**Exercise objective:** Note each line in the data holding the string "Definition" and report it.

**Data section:**
(* ===== verification/UnreadFacts.v ===== *)
(** * Unread counters

    In every reachable state each participant belongs to a conversation of the store, and
    has at most as many unread messages as others have sent to it. *)

From S2P Require Import Prelude JsText Wire Driver Env Store Model Instance Encryption Auth AuthFacts AuthController Chat ChatSend ChatFacts Attachment Ai Gateway ChatController Invariants.
Open Scope Z_scope.

(** The messages of [c] that someone other than [u] sent. *)
Definition from_others (ms : collection Message) (c u : oid) : gset oid :=
  dom (filter (λ im : oid * Message, m_conversationId im.2 = c ∧ m_senderId im.2 ≠ u) ms).

Lemma elem_of_from_others ms c u i :
  i ∈ from_others ms c u
  ↔ ∃ m, ms !! i = Some m ∧ m_conversationId m = c ∧ m_senderId m ≠ u.
Proof.
  unfold from_others. rewrite elem_of_dom. unfold is_Some.
  setoid_rewrite map_lookup_filter_Some. simpl. naive_solver.
Qed.

(** How far messages may change: none disappears, and each keeps its sender and its
    conversation. *)
Definition messages_grow (ms ms' : collection Message) : Prop :=
  ∀ i m, ms !! i = Some m → ∃ m', ms' !! i = Some m'
    ∧ m_conversationId m' = m_conversationId m ∧ m_senderId m' = m_senderId m.

Lemma from_others_grow ms ms' c u :
  messages_grow ms ms' → from_others ms c u ⊆ from_others ms' c u.
Proof.
  intros Hg i (m & Hl & Hc & Hs)%elem_of_from_others.
  destruct (Hg i m Hl) as (m' & Hl' & Hc' & Hs'). apply elem_of_from_others.
  exists m'. split_and!; congruence.
Qed.

Lemma size_from_others_grow ms ms' c u :
  messages_grow ms ms' → (size (from_others ms c u) ≤ size (from_others ms' c u))%nat.
Proof. intros Hg. by apply subseteq_size, from_others_grow. Qed.

Lemma messages_grow_insert ms i m : ms !! i = None → messages_grow ms (<[i:=m]> ms).
Proof. intros Hi j n Hj. exists n. by rewrite lookup_insert_ne by congruence. Qed.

**Solved exercise:**
Definition from_others (ms : collection Message) (c u : oid) : gset oid :=
Definition messages_grow (ms ms' : collection Message) : Prop :=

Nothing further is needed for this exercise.